(** ** Histories *)

Inductive Note :=
  | NConfigReceived (now : Z) (key : ConfigKey) (metrics conditions matchers alerts : Z) (annotations : list (Z * Z)) (valid : bool)
  | NConfigRemoved (now : Z) (key : ConfigKey)
  | NConfigReset (now : Z) (key : ConfigKey)
  | NBroadcastSent (key : ConfigKey) (t : Z)
  | NActiveStatusChanged (key : ConfigKey) (activated : bool) (t : Z)
  | NDataDropped (key : ConfigKey) (bytes t : Z)
  | NMetricsReportSent (key : ConfigKey) (bytes t : Z)
  | NConditionDimensionSize (key : ConfigKey) (id size : Z)
  | NMetricDimensionSize (key : ConfigKey) (id size : Z)
  | NMetricDimensionInConditionSize (key : ConfigKey) (id size : Z)
  | NMatcherMatched (key : ConfigKey) (id : Z)
  | NAnomalyDeclared (key : ConfigKey) (id : Z)
  | NLogLost (t count error tag uid pid : Z)
  | NGuardrailHit (uid t : Z)
  | NQueueOverflow (elapsedNs oldestNs : Z)
  | NUidMapDropped (deltas : Z) | NUidMapAppDeletionDropped | NUidMapChanges (n : Z) | NUidMapMemory (bytes : Z)
  | NAnomalyAlarm | NPeriodicAlarm
  | NSystemServerRestart (t : Z)
  | NAtomLogged (atomId : Z)
  | NAtomError (atomTag : Z) (pull : bool)
  | NPullCount (atomId : Z) (c : PullCounter)
  | NMinPullInterval (atomId sec : Z)
  | NPullTime (atomId ns : Z)
  | NPullDelay (atomId ns : Z)
  | NPullTimeout (atomId uptime elapsed : Z)
  | NMetricCount (metricId : Z) (c : MetricCounter)
  | NBucketBoundaryDelay (metricId ns : Z)
  | NReset (now : Z).

Definition runNote (n : Note) (s : StatsdStats) : option StatsdStats :=
  match n with
  | NConfigReceived now key m c ma al an valid => Some (noteConfigReceived now key m c ma al an valid s)
  | NConfigRemoved now key => Some (noteConfigRemoved now key s)
  | NConfigReset now key => Some (noteConfigReset now key s)
  | NBroadcastSent key t => Some (noteBroadcastSent key t s)
  | NActiveStatusChanged key activated t => Some (noteActiveStatusChanged key activated t s)
  | NDataDropped key bytes t => Some (noteDataDropped key bytes t s)
  | NMetricsReportSent key bytes t => Some (noteMetricsReportSent key bytes t s)
  | NConditionDimensionSize key id size => Some (noteConditionDimensionSize key id size s)
  | NMetricDimensionSize key id size => Some (noteMetricDimensionSize key id size s)
  | NMetricDimensionInConditionSize key id size => Some (noteMetricDimensionInConditionSize key id size s)
  | NMatcherMatched key id => Some (noteMatcherMatched key id s)
  | NAnomalyDeclared key id => Some (noteAnomalyDeclared key id s)
  | NLogLost t count error tag uid pid => Some (noteLogLost t count error tag uid pid s)
  | NGuardrailHit uid t => Some (noteActivationBroadcastGuardrailHit uid t s)
  | NQueueOverflow elapsed oldest => Some (noteEventQueueOverflow elapsed oldest s)
  | NUidMapDropped deltas => Some (noteUidMapDropped deltas s)
  | NUidMapAppDeletionDropped => Some (noteUidMapAppDeletionDropped s)
  | NUidMapChanges n => Some (setUidMapChanges n s)
  | NUidMapMemory bytes => Some (setCurrentUidMapMemory bytes s)
  | NAnomalyAlarm => Some (noteRegisteredAnomalyAlarmChanged s)
  | NPeriodicAlarm => Some (noteRegisteredPeriodicAlarmChanged s)
  | NSystemServerRestart t => Some (noteSystemServerRestart t s)
  | NAtomLogged atomId => noteAtomLogged atomId s
  | NAtomError atomTag pull => Some (noteAtomError atomTag pull s)
  | NPullCount atomId c => Some (onPulled atomId (countPull c) s)
  | NMinPullInterval atomId sec => Some (updateMinPullIntervalSec atomId sec s)
  | NPullTime atomId ns => Some (notePullTime atomId ns s)
  | NPullDelay atomId ns => Some (notePullDelay atomId ns s)
  | NPullTimeout atomId uptime elapsed => Some (notePullTimeout atomId uptime elapsed s)
  | NMetricCount metricId c => Some (onMetricStats metricId (countMetric c) s)
  | NBucketBoundaryDelay metricId ns => Some (noteBucketBoundaryDelayNs metricId ns s)
  | NReset now => Some (reset now s)
  end.

Definition runNotes (notes : list Note) (s : StatsdStats) : option StatsdStats :=
  foldl (λ r n, s ← r; runNote n s) (Some s) notes.

Lemma runNotes_ind (P : list Note → StatsdStats → Prop) s0 :
  P [] s0 → (∀ notes n s s', P notes s → runNote n s = Some s' → P (notes ++ [n]) s') →
  ∀ notes s, runNotes notes s0 = Some s → P notes s.
Proof.
  intros H0 Hs notes. induction notes as [|n notes IH] using rev_ind; intros s H; [by injection H as <-|].
  unfold runNotes in *. rewrite foldl_app in H. cbn [foldl] in H. apply bind_Some in H as (s1 & E1 & E2).
  eapply Hs; [by apply IH|exact E2].
Qed.

(** ** Bounded lists *)

Definition lastn {A} (n : nat) (l : list A) : list A := drop (length l - n) l.

Lemma pushBounded_lastn {A} n (x : A) l : (0 < n)%nat → pushBounded n x (lastn n l) = lastn n (l ++ [x]).
Proof.
  intros Hn. unfold pushBounded, lastn. rewrite length_drop, length_app. cbn [length].
  destruct (Nat.eqb_spec (length l - (length l - n)) n) as [E|E].
  - replace (length l + 1 - n)%nat with (S (length l - n)) by lia. rewrite drop_app_le by lia. f_equal.
    rewrite <- Nat.add_1_r, <- drop_drop. by destruct (drop (length l - n) l).
  - replace (length l - n)%nat with 0%nat by lia. replace (length l + 1 - n)%nat with 0%nat by lia. done.
Qed.

Lemma pushBounded_length {A} n (x : A) l : (0 < n)%nat → (length l <= n)%nat → (length (pushBounded n x l) <= n)%nat.
Proof.
  intros Hn Hl. unfold pushBounded. rewrite length_app. cbn [length]. destruct (Nat.eqb_spec (length l) n); [|lia].
  destruct l; cbn [tail length] in *; lia.
Qed.

(** ** Memory *)

Record configWithin (c : ConfigStats) : Prop := {
  cw_times : ∀ l, (length (cs_times c l) <= 20)%nat;
  cw_drops : (length (data_drop_time_sec c) <= 20)%nat;
  cw_dropBytes : length (data_drop_bytes c) = length (data_drop_time_sec c);
  cw_dumps : (length (dump_report_stats c) <= 20)%nat
}.

Record within (s : StatsdStats) : Prop := {
  wi_iceBox : (length (mIceBox s) <= 20)%nat;
  wi_iceBoxConfigs : Forall configWithin (mIceBox s);
  wi_configs : map_Forall (λ _, configWithin) (mConfigStats s);
  wi_pushed : length (mPushedAtomStats s) = 501%nat;
  wi_nonPlatform : (base.size (mNonPlatformPushedAtomStats s) <= 100)%nat;
  wi_errors : (base.size (mPushedAtomErrorStats s) <= 100)%nat;
  wi_pulled : map_Forall (λ _ p, (length (pullTimeoutMetadata p) <= 20)%nat) (mPulledAtomStats s);
  wi_guardrail : map_Forall (λ _ times, (length times <= 20)%nat) (mActivationBroadcastGuardrailStats s);
  wi_logLoss : (length (mLogLossStats s) <= 20)%nat;
  wi_restarts : (length (mSystemServerRestartSec s) <= 20)%nat
}.

Lemma pushBounded_20 {A} (x : A) l : (length l <= 20)%nat → (length (pushBounded 20 x l) <= 20)%nat.
Proof. apply pushBounded_length. lia. Qed.

Lemma pushBounded_Forall {A} (P : A → Prop) n x l : P x → Forall P l → Forall P (pushBounded n x l).
Proof.
  intros Hx Hl. unfold pushBounded. apply Forall_app. split; [|by constructor]. destruct (_ =? _)%nat; [|done].
  destruct l; [done|]. by apply Forall_cons in Hl as [_ ?].
Qed.

Lemma within_iceBox c s : configWithin c → within s → within (addToIceBoxLocked c s).
Proof.
  intros Hc [H1 H2 H3 H4 H5 H6 H7 H8 H9 H10]. constructor; try assumption; cbn.
  - by apply pushBounded_20.
  - by apply pushBounded_Forall.
Qed.

Lemma within_setConfigs m s : map_Forall (λ _, configWithin) m → within s → within (st_configStats m s).
Proof. intros Hm [H1 H2 H3 H4 H5 H6 H7 H8 H9 H10]. by constructor. Qed.

Lemma within_onConfig key f s : (∀ c, configWithin c → configWithin (f c)) → within s → within (onConfig key f s).
Proof.
  intros Hf Hs. apply within_setConfigs; [|done]. intros k c.
  destruct (decide (k = key)) as [->|Hne].
  - rewrite lookup_alter_eq. intros (c0 & E & ->)%fmap_Some. apply Hf. by apply (wi_configs s Hs key).
  - rewrite lookup_alter_ne by done. apply (wi_configs s Hs k).
Qed.

Lemma within_removed now key s : within s → within (noteConfigRemoved now key s).
Proof.
  intros Hs. unfold noteConfigRemoved. destruct (mConfigStats s !! key) as [c|] eqn:E; [|done].
  apply within_setConfigs.
  - intros k c'. rewrite lookup_delete_Some. intros [_ H]. by apply (wi_configs s Hs k).
  - apply within_iceBox; [|done]. apply (wi_configs s Hs) in E. destruct E as [? ? ? ?]. by constructor.
Qed.

Lemma within_received now key m c ma al an valid s : within s → within (noteConfigReceived now key m c ma al an valid s).
Proof.
  intros Hs%(within_removed now key). unfold noteConfigReceived. set (s1 := noteConfigRemoved now key s) in *. cbv zeta.
  destruct valid; [|apply within_iceBox; [|done]; constructor; cbn; intros; lia].
  apply within_setConfigs; [|done]. apply map_Forall_insert_2; [|apply Hs]. constructor; cbn; intros; lia.
Qed.

Lemma within_time l t c : configWithin c → configWithin (pushTime l t c).
Proof.
  intros [H1 H2 H3 H4]. constructor; cbn; try done. intros l'. unfold update. destruct (decide (l' = l)) as [->|]; [by apply pushBounded_20|done].
Qed.

Lemma within_map l f c : configWithin c → configWithin (onMap l f c).
Proof. intros [H1 H2 H3 H4]. by constructor. Qed.

Lemma within_pulled atomId f s :
  (∀ p, (length (pullTimeoutMetadata p) <= 20)%nat → (length (pullTimeoutMetadata (f p)) <= 20)%nat) → within s → within (onPulled atomId f s).
Proof.
  intros Hf [H1 H2 H3 H4 H5 H6 H7 H8 H9 H10]. constructor; try assumption. cbn. apply map_Forall_insert_2; [|done]. apply Hf.
  destruct (mPulledAtomStats s !! atomId) eqn:E; cbn; [by apply (H7 _ _ E)|lia].
Qed.

Lemma size_increment k (m : gmap Z Z) n :
  (base.size m < n)%nat ∨ is_Some (m !! k) → (base.size m <= n)%nat → (base.size (increment k m) <= n)%nat.
Proof.
  intros H Hn. unfold increment. destruct (m !! k) eqn:E; [rewrite map_size_insert_Some; eauto|].
  destruct H as [H|[? ?]]; [|done]. rewrite map_size_insert_None by done. lia.
Qed.

Lemma within_note n s s' : runNote n s = Some s' → within s → within s'.
Proof.
  intros H Hs. destruct n; cbn [runNote] in H; try injection H as <-;
    try (destruct Hs as [H1 H2 H3 H4 H5 H6 H7 H8 H9 H10]; by constructor);
    try (apply within_onConfig; [intros c; first [apply within_time|apply within_map]|done]; fail);
    try (apply within_pulled; [done|done]; fail).
  - by apply within_received.
  - by apply within_removed.
  - apply within_onConfig; [|done]. intros c [? ? ? ?]. by constructor.
  - apply within_onConfig; [|done]. intros c [C1 C2 C3 C4]. constructor; cbn; try done.
    + by apply (pushBounded_20 t) in C2.
    + destruct (Nat.eqb_spec (length (data_drop_time_sec c)) kMaxTimestampCount); rewrite !length_app; cbn [length]; [|lia].
      destruct (data_drop_time_sec c), (data_drop_bytes c); cbn [tail length] in *; lia.
  - apply within_onConfig; [|done]. intros c [C1 C2 C3 C4]. constructor; cbn; try done. by apply pushBounded_20.
  - destruct Hs as [H1 H2 H3 H4 H5 H6 H7 H8 H9 H10]. constructor; try assumption. by apply pushBounded_20.
  - destruct Hs as [H1 H2 H3 H4 H5 H6 H7 H8 H9 H10]. constructor; try assumption. cbn. apply map_Forall_insert_2; [|done].
    apply pushBounded_20. destruct (mActivationBroadcastGuardrailStats s !! uid) eqn:E; cbn; [by apply (H8 _ _ E)|lia].
  - destruct Hs as [H1 H2 H3 H4 H5 H6 H7 H8 H9 H10]. constructor; try assumption. by apply pushBounded_20.
  - unfold noteAtomLogged in H. destruct (atomId <=? kMaxPushedAtomId).
    + destruct (atomId <? 0); [done|]. apply bind_Some in H as (k & _ & [= <-]).
      destruct Hs as [H1 H2 H3 H4 H5 H6 H7 H8 H9 H10]. constructor; try assumption. cbn. by rewrite length_insert.
    + injection H as <-. destruct (Nat.ltb_spec (base.size (mNonPlatformPushedAtomStats s)) kMaxNonPlatformPushedAtoms); [|done].
      destruct Hs as [H1 H2 H3 H4 H5 H6 H7 H8 H9 H10]. constructor; try assumption. cbn. apply size_increment; [by left|done].
  - unfold noteAtomError. destruct pull; [by apply within_pulled|]. cbv zeta.
    destruct (Nat.leb_spec kMaxPushedAtomErrorStatsSize (base.size (mPushedAtomErrorStats s))); cbn [negb orb].
    + case_bool_decide; [|done]. destruct Hs as [H1 H2 H3 H4 H5 H6 H7 H8 H9 H10]. constructor; try assumption.
      cbn. apply size_increment; [by right|done].
    + destruct Hs as [H1 H2 H3 H4 H5 H6 H7 H8 H9 H10]. constructor; try assumption. cbn. apply size_increment; [by left|done].
  - apply within_pulled; [|done]. intros p Hp. cbn. by apply pushBounded_20.
  - destruct Hs as [H1 H2 H3 H4 H5 H6 H7 H8 H9 H10].
    assert (Hc : map_Forall (λ _, configWithin) (mConfigStats (reset now s))).
    { intros k c. cbn. rewrite lookup_fmap. intros (c0 & E & ->)%fmap_Some. constructor; cbn; intros; lia. }
    assert (Hp : map_Forall (λ _ p, (length (pullTimeoutMetadata p) <= 20)%nat) (mPulledAtomStats (reset now s))).
    { intros k p. cbn. rewrite lookup_fmap. intros (p0 & E & ->)%fmap_Some. cbn. lia. }
    constructor; try assumption; cbn; try lia; [apply Forall_nil_2|by rewrite length_fmap|rewrite map_size_empty; lia|rewrite map_size_empty; lia|apply map_Forall_empty].
Qed.

Lemma runNotes_within now notes s : runNotes notes (StatsdStats_new now) = Some s → within s.
Proof.
  revert notes s. apply (runNotes_ind (λ _, within)); [|intros; by eapply within_note].
  constructor; cbn; [lia|apply Forall_nil_2|apply map_Forall_empty|apply length_replicate|rewrite map_size_empty; lia..| | |lia|lia];
    apply map_Forall_empty.
Qed.

(** Whatever is noted and however often, the memory of the statistics is bounded: at most 20 old configurations, 20 entries in every
    list of times, 100 atoms beyond those of the platform and 100 atoms with errors, and the table of platform atoms
    keeps its size. *)
Theorem stats_bounded now notes s : runNotes notes (StatsdStats_new now) = Some s → within s.
Proof. apply runNotes_within. Qed.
★ ★ ★
_Work order:_ Beginning at the line above with "uid pid : Z)" and finishing at the line with "(metricId ns : Z)", return each line exactly and return nothing else.

_Your solution:_
  | NLogLost (t count error tag uid pid : Z)
  | NGuardrailHit (uid t : Z)
  | NQueueOverflow (elapsedNs oldestNs : Z)
  | NUidMapDropped (deltas : Z) | NUidMapAppDeletionDropped | NUidMapChanges (n : Z) | NUidMapMemory (bytes : Z)
  | NAnomalyAlarm | NPeriodicAlarm
  | NSystemServerRestart (t : Z)
  | NAtomLogged (atomId : Z)
  | NAtomError (atomTag : Z) (pull : bool)
  | NPullCount (atomId : Z) (c : PullCounter)
  | NMinPullInterval (atomId sec : Z)
  | NPullTime (atomId ns : Z)
  | NPullDelay (atomId ns : Z)
  | NPullTimeout (atomId uptime elapsed : Z)
  | NMetricCount (metricId : Z) (c : MetricCounter)
  | NBucketBoundaryDelay (metricId ns : Z)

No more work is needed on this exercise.